FAQs about managing benefits during the COVID-19 pandemic

**UPDATED ON 9/17/2020 w/ updated carryover information**

(Download the Ultimate Guide to Managing Benefits During COVID-19)

As our situation changes daily, Navia is committed to bringing you the latest information about managing your benefits during the COVID-19 crisis. We will be updating this post often as we get new information and expand our FAQs to respond to your most frequently asked questions.
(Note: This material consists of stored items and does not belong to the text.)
Lemma duplicate_new_record payload tid ts :
  duplicate payload [new_record tid ts payload] = true.
Proof. unfold duplicate. simpl. rewrite !String.eqb_refl. reflexivity. Qed.

Section TwoCreatesFacts.

Variable calls : thread -> create_call.
Variable d0 : disk.
Hypothesis same : same_key (c_payload (calls T1)) (c_payload (calls T2)).

Lemma taken_thread t d :
  duplicate (c_payload (calls t)) (load_store d) = taken calls d.
Proof.
  destruct t; [reflexivity|]. symmetry. apply duplicate_same_key. exact same.
Qed.

Lemma taken_saved t d' items tid ts :
  load_store d' = (items ++ [new_record tid ts (c_payload (calls t))])%list ->
  taken calls d' = true.
Proof.
  intros E. rewrite <- (taken_thread t). rewrite E, duplicate_app.
  rewrite duplicate_new_record. apply orb_true_r.
Qed.

(** A thread outside the block keeps its invariant when the other thread
    writes, as long as a taken key stays taken. *)
Lemma pc_ok_outside t d d' p :
  in_block p = false ->
  (taken calls d = true -> taken calls d' = true) ->
  pc_ok calls d0 t d p -> pc_ok calls d0 t d' p.
Proof.
  destruct p as [| |items|items record|r|r]; simpl; try discriminate; auto.
  intros _ M. destruct r; simpl; intuition.
Qed.

Lemma inv_start : inv calls d0 (start d0).
Proof. constructor; simpl; auto. Qed.

Lemma taken_store_file d d' :
  store_file d' = store_file d -> taken calls d' = taken calls d.
Proof. intros E. unfold taken. rewrite (load_store_store_file _ _ E). reflexivity. Qed.
(** A run that stops before the dispatch ends as its first part does. *)
Lemma main_stops a r r1 l1 e :
  before_dispatch bc new_Branch a r = (r1, l1, inl e) →
  main bc new_Branch workflow_run a r = (r1, l1, inl e).
Proof. intros H. rewrite main_before_dispatch. by apply bind_inl. Qed.

(** A run that gets past the dispatch, in full. *)
Lemma main_dispatched a r r1 fb tb flog cf ct :
  preflight_facts bc new_Branch a r r1 fb tb flog →
  rev_parse r1 (ref fb) = Some cf → addon a ∈ tree_trees cf →
  rev_parse r1 (ref tb) = Some ct →
  let wf := if bool_decide (addon a ∈ tree_trees ct)
            then PortAddonPullRequest else MigrateAddon in
  let wa := workflow_args a r fb tb in
  main bc new_Branch workflow_run a r
  = ((workflow_run wf wa r1).1, full_log a fb tb flog wf wa,
     match (workflow_run wf wa r1).2 with
     | Some e => inl e
     | None => inr ()
     end).
Proof.
  intros Hfacts Hcf Hin Hct wf wa.
  assert (Hb : before_dispatch bc new_Branch a r
    = (r1, preflight_log a tb flog ++
           [ECommit (ref fb); ENewInputStorage (Obj tb) (addon a)], inr wa)).
  { apply before_dispatch_ok_iff. by exists fb, tb, flog, cf. }
  rewrite main_before_dispatch, (bind_prepend _ _ _ _ _ _ Hb).
  rewrite (dispatch_eval _ tb ct r1) by done.
  subst wf wa. unfold prepend. cbn [fst snd].
  unfold full_log, preflight_log.
  repeat (progress (rewrite <- ?app_assoc; cbn [app])). done.
Qed.
(** C6. A [SetSeriesBlock] over a geometry block with the names
    [c1, ..., ck] declares the columns of its source and these names. Its
    [process] returns a response without rows as it is. On a table with
    rows (and series with distinct labels) it returns the table with the
    same index and projection in which every column that is not named is
    as before, and every named column holds, row by row, the constant or
    the value of the series at the label of the row (the last assignment
    to a name counts). *)
Theorem SetSeriesBlock_columns_and_process :
  (forall (source : pyarg) (F_columns : gset string)
          (cvs : list (string * pyarg)) (c1 : string) (v1 : pyarg),
     isinstance source GeometryBlock = true ->
     exists self,
       SetSeriesBlock.__init__ source (PStr c1) v1 (interleave (named <$> cvs))
         = Ok self
       /\ SetSeriesBlock.columns F_columns self
          = F_columns ∪ list_to_set (c1 :: cvs.*1))
  /\ (forall (data : geometry_data) (col_val_pairs : list pd.value),
        no_rows data -> SetSeriesBlock.process data col_val_pairs = Ok data)
  /\ (forall (f : pd.DataFrame) (p : string) (cvs : list (string * pd.value)),
        pd.len f <> 0%nat -> Forall alignable cvs.*2 ->
        exists f',
          SetSeriesBlock.process (Features f p) (interleave (name_pair <$> cvs))
            = Ok (Features f' p)
          /\ pd.index f' = pd.index f
          /\ (forall c, c ∉ cvs.*1 -> pd.columns f' !! c = pd.columns f !! c)
          /\ (forall (pre post : list (string * pd.value)) c v,
                cvs = (pre ++ (c, v) :: post)%list -> c ∉ post.*1 ->
                exists col, pd.columns f' !! c = Some col
                  /\ length col = pd.len f
                  /\ forall k l, pd.index f !! k = Some l ->
                       col !! k = Some (value_at v l))).
Proof.
  split; [|split].
  - intros source F_columns cvs c1 v1 Hsrc.
    assert (Heven : (length (PStr c1 :: v1 :: interleave (named <$> cvs)) mod 2 =? 0)%nat = true).
    { simpl length. rewrite length_interleave, length_fmap. apply Nat.eqb_eq.
      replace (S (S (2 * length cvs))) with ((S (length cvs)) * 2)%nat by lia.
      apply Nat.Div0.mod_mul. }
    assert (Hnames : every_other (PStr c1 :: v1 :: interleave (named <$> cvs))
                     = PStr <$> (c1 :: cvs.*1)).
    { simpl. f_equal. by rewrite every_other_interleave, named_fst. }
    rewrite SetSeriesBlock_init_ok; [|done|done|by rewrite Hnames, forallb_is_str].
    eexists. split; [reflexivity|].
    unfold SetSeriesBlock.columns, SetSeriesBlock.args.
    cbn [drop]. by rewrite Hnames, set_of_names_strings.
  - intros data args Hrows. unfold SetSeriesBlock.process.
    destruct data as [f p|e p|p]; simpl in *; [|done..].
    by rewrite Hrows.
  - intros f p cvs Hlen Hal. unfold SetSeriesBlock.process.
    rewrite (proj2 (Nat.eqb_neq _ _) Hlen).
    rewrite every_other_interleave, every_other_drop_interleave, zip_fst_snd.
    rewrite assign_aligned by done. simpl.
    eexists. split; [reflexivity|]. simpl. split; [done|]. split.
    + intros c Hc. by apply foldl_assigned_other.
    + intros pre post c v -> Hc. eexists. split; [by apply foldl_assigned_last|].
      split; [by rewrite length_map|].
      intros k l Hk. change ((value_at v <$> pd.index f) !! k = Some (value_at v l)).
      by rewrite list_lookup_fmap, Hk.
Qed.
To help you find answers fast, we have categorized our responses by the following main subjects:

FAQ Table of Contents

 

COVID-19 benefits PDF

Helpful terms

What is the National Emergency?

A Federal National Emergency was declared by the Trump Administration on March 1st in response to the COVID-19 pandemic.   In general, the declaration of the National Emergency enables federal and state governments to offer benefits and relief to people directly suffering from the effects of COVID-19, in addition to relief measures for companies and employees who are suffering financially from the crisis.   Employee benefits and health coverage are a few of many areas that have received some form of financial or compliance relief under the National Emergency.

 

What is the “Outbreak Period”?

The Outbreak Period is a term created in guidance by the Department of Labor (DOL) in late April, 2020, and is defined as the timeframe between March 1, 2020, and 60 days after the National Emergency is declared over.   As an example, if the National Emergency is declared over on May 31st, 2020, then the Outbreak Period would be the period from March 1st, 2020 through July 30th, 2020.

 

Why is the Outbreak Period important to COBRA and other benefits with claims or filing deadlines?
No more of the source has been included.